- Assignment
Copy out exactly the lines below that run from the one holding "Definition getName (m" to the one holding "Definition to_size_t (z", keeping both of those lines and no others.

#### Data records ####

Lemma failure_only_from_platform_header_witness :
  pp_include sdk_without_i2c 200 shim_name ∅
  = Fail (HeaderNotFound IOI2CInterface_h)
  ∧ pp_include sdk_without_i2c 199 shim_name (<[sentinel := []]> ∅)
    = Done (<[sentinel := []]> ∅, []).
Proof.
  split.
  - refine (proj2 (proj1
      (failure_only_from_platform_header sdk_without_i2c shim_name 198 ∅ _) _) _);
      reflexivity.
  - refine (proj2
      (failure_only_from_platform_header sdk_without_i2c shim_name 198
         (<[sentinel := []]> ∅) _) _); [reflexivity|].
    by apply (bool_decide_unpack _).
Defined.

(** C5. The header consults nothing but its sentinel.  For two macro tables
    that agree on whether the sentinel is defined, whatever else they
    contain: with inclusions left unresolved the header writes the same
    events in both, and under every way of resolving inclusions (every file
    system, every nesting limit) it takes the same branch in both, either
    doing nothing or defining the sentinel and including the platform
    header. *)
Theorem no_inputs_consulted (m1 m2 : macros) :
  is_defined sentinel m1 = is_defined sentinel m2 →
  emitted (pp_file keep_include BridgingHeader_h m1)
  = emitted (pp_file keep_include BridgingHeader_h m2)
  ∧ ∃ skip : bool, ∀ inc : includer,
      pp_file inc BridgingHeader_h m1
      = (if skip then Done (m1, [])
         else inc IOI2CInterface_h (<[sentinel := []]> m1))
      ∧ pp_file inc BridgingHeader_h m2
        = (if skip then Done (m2, [])
           else inc IOI2CInterface_h (<[sentinel := []]> m2)).
Proof.
  intros Hagree. split.
  - rewrite !BridgingHeader_h_file. unfold single_inclusion_spec.
    rewrite <- Hagree. by destruct (is_defined sentinel m1).
  - exists (is_defined sentinel m1). intros inc.
    rewrite !BridgingHeader_h_file. unfold single_inclusion_spec.
    by rewrite <- Hagree.
Qed.

Lemma no_inputs_consulted_witness :
  emitted (pp_file keep_include BridgingHeader_h ∅)
  = emitted (pp_file keep_include BridgingHeader_h
               (<["__x86_64__" := ["1"]]> (<["DEBUG" := []]> ∅))).
Proof.
  refine (proj1 (no_inputs_consulted ∅
            (<["__x86_64__" := ["1"]]> (<["DEBUG" := []]> ∅)) _)).
  vm_compute. reflexivity.
Defined.

(** C6, as stated, fails.  A platform header that undefines the sentinel
    makes a successful first inclusion end in [Unseen]; and from [Seen] the
    further inclusion of such a file leads back to [Unseen]. *)
Lemma guard_state_machine_counterexample :
  (∃ m' out, pp_include undefining_sdk 200 shim_name ∅ = Done (m', out)
             ∧ observe m' = Unseen)
  ∧ observe (<[sentinel := []]> ∅) = Seen
  ∧ (∃ m' out,
       pp_tu undefining_sdk 200 [LInclude IOI2CInterface_h] (<[sentinel := []]> ∅)
       = Done (m', out)
       ∧ observe m' = Unseen).
Proof.
  split; [|split].
  - exists ∅, [ETok "IOI2CRequest"]. split; vm_compute; reflexivity.
  - vm_compute. reflexivity.
  - exists ∅, [ETok "IOI2CRequest"]. split; vm_compute; reflexivity.
Qed.
(** * The Library borrow/return workflow of Self-Study-Gtest/project_library.cpp

    A shallow embedding of the classes [Book], [Member],
    [FakeNotificationService] and [Library], followed by the properties of
    the borrow/return state transitions.

    Modelling choices.
    - [std::map<std::string, Book *>] and [std::map<std::string, Member *>]
      are finite maps from strings to records.  Every pointer stored in one of
      the two maps comes from a [new] expression evaluated in the very
      assignment that stores it, so no record is shared between two keys and a
      mutation through the pointer found under a key is an update of the
      entry under that key.
    - [std::vector<std::string>] is a list, [push_back] appends at the end.
    - The notification service is the fake of the test file: it records the
      calls it receives, in arrival order.
    - [int] values are integers in [Z]; the one place where the source mixes
      [int] with [size_t] (the comparison in [Member::canBorrow]) has its
      conversion written out. *)

From stdpp Require Import base strings list gmap fin_maps.
From Stdlib Require Import ZArith Lia.

Local Open Scope Z_scope.

(** ** Book *)

Module Book.

Record t : Type := mk
  { id : string;
    title : string;
    author : string;
    available : bool }.

(** [Book(id, title, author)]: the constructor sets [available(true)]. *)
Definition new (id title author : string) : t :=
  {| id := id; title := title; author := author; available := true |}.

Definition getId (b : t) : string := id b.
Definition getTitle (b : t) : string := title b.
Definition getAuthor (b : t) : string := author b.
Definition isAvailable (b : t) : bool := available b.

Definition markBorrowed (b : t) : t :=
  {| id := id b; title := title b; author := author b; available := false |}.

Definition markReturned (b : t) : t :=
  {| id := id b; title := title b; author := author b; available := true |}.

End Book.

(** ** Member *)

Module Member.

Record t : Type := mk
  { id : string;
    name : string;
    borrowedBookIds : list string;
    maxBooks : Z }.

(** [Member(id, name, maxBooks = 3)]: the vector starts empty. *)
Definition new (id name : string) (maxBooks : Z) : t :=
  {| id := id; name := name; borrowedBookIds := []; maxBooks := maxBooks |}.

Definition default_maxBooks : Z := 3.

Definition getId (m : t) : string := id m.
Definition getName (m : t) : string := name m.
Definition getMaxBooks (m : t) : Z := maxBooks m.

(** [borrowedBookIds.size()], a [size_t]. *)
Definition size (m : t) : Z := Z.of_nat (length (borrowedBookIds m)).

Definition getBorrowedCount (m : t) : Z := size m.

(** The conversion of an [int] to the 64-bit unsigned [size_t]. *)
Definition to_size_t (z : Z) : Z := z mod 2 ^ 64.

(** [borrowedBookIds.size() < maxBooks]: the operands are a [size_t] and an
    [int], so the [int] is converted to [size_t] before the comparison. *)
Definition canBorrow (m : t) : bool := size m <? to_size_t (maxBooks m).

Definition addBorrowedBook (bookId : string) (m : t) : t :=
  {| id := id m; name := name m;
     borrowedBookIds := borrowedBookIds m ++ [bookId];
     maxBooks := maxBooks m |}.

(** The loop of [removeBorrowedBook] over the vector: erase the first element
    equal to [bookId] and report whether there was one. *)
Fixpoint erase_first (bookId : string) (ids : list string) : bool * list string :=
  match ids with
  | [] => (false, [])
  | x :: rest =>
      if String.eqb x bookId then (true, rest)
      else let '(found, rest') := erase_first bookId rest in (found, x :: rest')
  end.

Definition removeBorrowedBook (bookId : string) (m : t) : bool * t :=
  let '(found, ids) := erase_first bookId (borrowedBookIds m) in
  (found, {| id := id m; name := name m; borrowedBookIds := ids;
             maxBooks := maxBooks m |}).

(** The loop of [hasBorrowedBook]. *)
Fixpoint scan (bookId : string) (ids : list string) : bool :=
  match ids with
  | [] => false
  | x :: rest => if String.eqb x bookId then true else scan bookId rest
  end.

Definition hasBorrowedBook (bookId : string) (m : t) : bool :=
  scan bookId (borrowedBookIds m).

End Member.

(** ** FakeNotificationService *)

Module FakeNotificationService.

Record t : Type := mk { sentNotifications : list (string * string) }.

Definition new : t := {| sentNotifications := [] |}.

Definition sendNotification (memberId message : string) (n : t) : t :=
  {| sentNotifications := sentNotifications n ++ [(memberId, message)] |}.

Definition getNotificationCount (n : t) : Z :=
  Z.of_nat (length (sentNotifications n)).

Definition getLastMessage (n : t) : string :=
  match last (sentNotifications n) with
  | None => EmptyString
  | Some p => snd p
  end.

Definition getLastRecipient (n : t) : string :=
  match last (sentNotifications n) with
  | None => EmptyString
  | Some p => fst p
  end.

Definition clear (n : t) : t := {| sentNotifications := [] |}.

End FakeNotificationService.

(** ** Library *)

Record Library : Type := mkLibrary
  { books : gmap string Book.t;
    members : gmap string Member.t;
    notificationService : FakeNotificationService.t }.

(** [Library(notifService)]: both maps start empty. *)
Definition Library_new (notifService : FakeNotificationService.t) : Library :=
  {| books := ∅; members := ∅; notificationService := notifService |}.

Definition set_books (bs : gmap string Book.t) (l : Library) : Library :=
  {| books := bs; members := members l;
     notificationService := notificationService l |}.

Definition set_members (ms : gmap string Member.t) (l : Library) : Library :=
  {| books := books l; members := ms;
     notificationService := notificationService l |}.

Definition set_notificationService (n : FakeNotificationService.t)
    (l : Library) : Library :=
  {| books := books l; members := members l; notificationService := n |}.

(** [books[id] = new Book(id, title, author)] *)
Definition addBook (id title author : string) (l : Library) : Library :=
  set_books (<[id := Book.new id title author]> (books l)) l.

(** [nullptr] is [None]. *)
Definition findBook (id : string) (l : Library) : option Book.t :=
  books l !! id.

(** The counting loop over all books. *)
Definition getAvailableBookCount (l : Library) : Z :=
  map_fold (fun _ b count => if Book.isAvailable b then count + 1 else count)
           0 (books l).

(** [members[id] = new Member(id, name)] *)
Definition registerMember (id name : string) (l : Library) : Library :=
  set_members
    (<[id := Member.new id name Member.default_maxBooks]> (members l)) l.

Definition findMember (id : string) (l : Library) : option Member.t :=
  members l !! id.

(** A write through the [Book *] found under [bookId]. *)
Definition store_book (bookId : string) (b : Book.t) (l : Library) : Library :=
  set_books (<[bookId := b]> (books l)) l.

(** A write through the [Member *] found under [memberId]. *)
Definition store_member (memberId : string) (m : Member.t) (l : Library)
    : Library :=
  set_members (<[memberId := m]> (members l)) l.

Definition notify (memberId message : string) (l : Library) : Library :=
  set_notificationService
    (FakeNotificationService.sendNotification memberId message
       (notificationService l)) l.

Definition borrowBook (memberId bookId : string) (l : Library)
    : bool * Library :=
  match findMember memberId l, findBook bookId l with
  | Some member, Some book =>
      if negb (Book.isAvailable book) then (false, l)
      else if negb (Member.canBorrow member) then (false, l)
      else
        let l1 := store_book bookId (Book.markBorrowed book) l in
        let l2 := store_member memberId
                    (Member.addBorrowedBook bookId member) l1 in
        let message := "You have borrowed: " +:+ Book.getTitle book in
        (true, notify memberId message l2)
  | _, _ => (false, l)
  end.

Definition returnBook (memberId bookId : string) (l : Library)
    : bool * Library :=
  match findMember memberId l, findBook bookId l with
  | Some member, Some book =>
      if negb (Member.hasBorrowedBook bookId member) then (false, l)
      else
        let l1 := store_book bookId (Book.markReturned book) l in
        let l2 := store_member memberId
                    (snd (Member.removeBorrowedBook bookId member)) l1 in
        let message := "You have returned: " +:+ Book.getTitle book in
        (true, notify memberId message l2)
  | _, _ => (false, l)
  end.

(** ** Sequences of calls *)

Inductive Op : Type :=
  | AddBook (id title author : string)
  | RegisterMember (id name : string)
  | BorrowBook (memberId bookId : string)
  | ReturnBook (memberId bookId : string).

Definition step (l : Library) (o : Op) : Library :=
  match o with
  | AddBook id title author => addBook id title author l
  | RegisterMember id name => registerMember id name l
  | BorrowBook memberId bookId => snd (borrowBook memberId bookId l)
  | ReturnBook memberId bookId => snd (returnBook memberId bookId l)
  end.

Definition run (ops : list Op) (l : Library) : Library := foldl step l ops.

Definition empty_library : Library := Library_new FakeNotificationService.new.

(** A state is reachable when some sequence of calls on a freshly constructed
    library produces it. *)
Definition reachable (l : Library) : Prop :=
  ∃ ops : list Op, run ops empty_library = l.

(** The fixture of the test file. *)
Definition SetUp : Library :=
  run [ AddBook "B001" "Clean Code" "Robert Martin";
        AddBook "B002" "Design Patterns" "Gang of Four";
        AddBook "B003" "The Pragmatic Programmer" "Hunt & Thomas";
        RegisterMember "M001" "Alice";
        RegisterMember "M002" "Bob" ] empty_library.

(** ** The notification service as an interface

    [Library] holds an [INotificationService *] and calls the pure virtual
    [sendNotification] through it.  An implementation either returns or lets
    an exception escape; nothing in [Library] catches one.  The definitions
    above fix the implementation to the recording fake, which always returns;
    the ones below take any implementation. *)

Module INotificationService.

(** How a call ends: it returns a result, or an exception leaves it; either
    way it leaves a state behind. *)
Inductive completion (R S : Type) : Type :=
  | Returns (result : R) (state : S)
  | Throws (state : S).

Arguments Returns {R S} result state.
Arguments Throws {R S} state.

(** [virtual void sendNotification(memberId, message) = 0] *)
Class t (N : Type) : Type :=
  sendNotification : string → string → N → completion unit N.

End INotificationService.

(** [class FakeNotificationService : public INotificationService] *)
#[export] Instance FakeNotificationService_service :
    INotificationService.t FakeNotificationService.t :=
  fun memberId message n =>
    INotificationService.Returns tt
      (FakeNotificationService.sendNotification memberId message n).

(** An implementation whose [sendNotification] throws on every call. *)
Inductive ThrowingNotificationService : Type := throwing_service.

#[export] Instance ThrowingNotificationService_service :
    INotificationService.t ThrowingNotificationService :=
  fun _ _ n => INotificationService.Throws n.

Module Injected.

(** The library with the state of whatever service was passed to its
    constructor. *)
Record Library (N : Type) : Type := mk
  { books : gmap string Book.t;
    members : gmap string Member.t;
    notificationService : N }.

####

- Task solution
Definition getName (m : t) : string := name m.
Definition getMaxBooks (m : t) : Z := maxBooks m.

(** [borrowedBookIds.size()], a [size_t]. *)
Definition size (m : t) : Z := Z.of_nat (length (borrowedBookIds m)).

Definition getBorrowedCount (m : t) : Z := size m.

(** The conversion of an [int] to the 64-bit unsigned [size_t]. *)
Definition to_size_t (z : Z) : Z := z mod 2 ^ 64.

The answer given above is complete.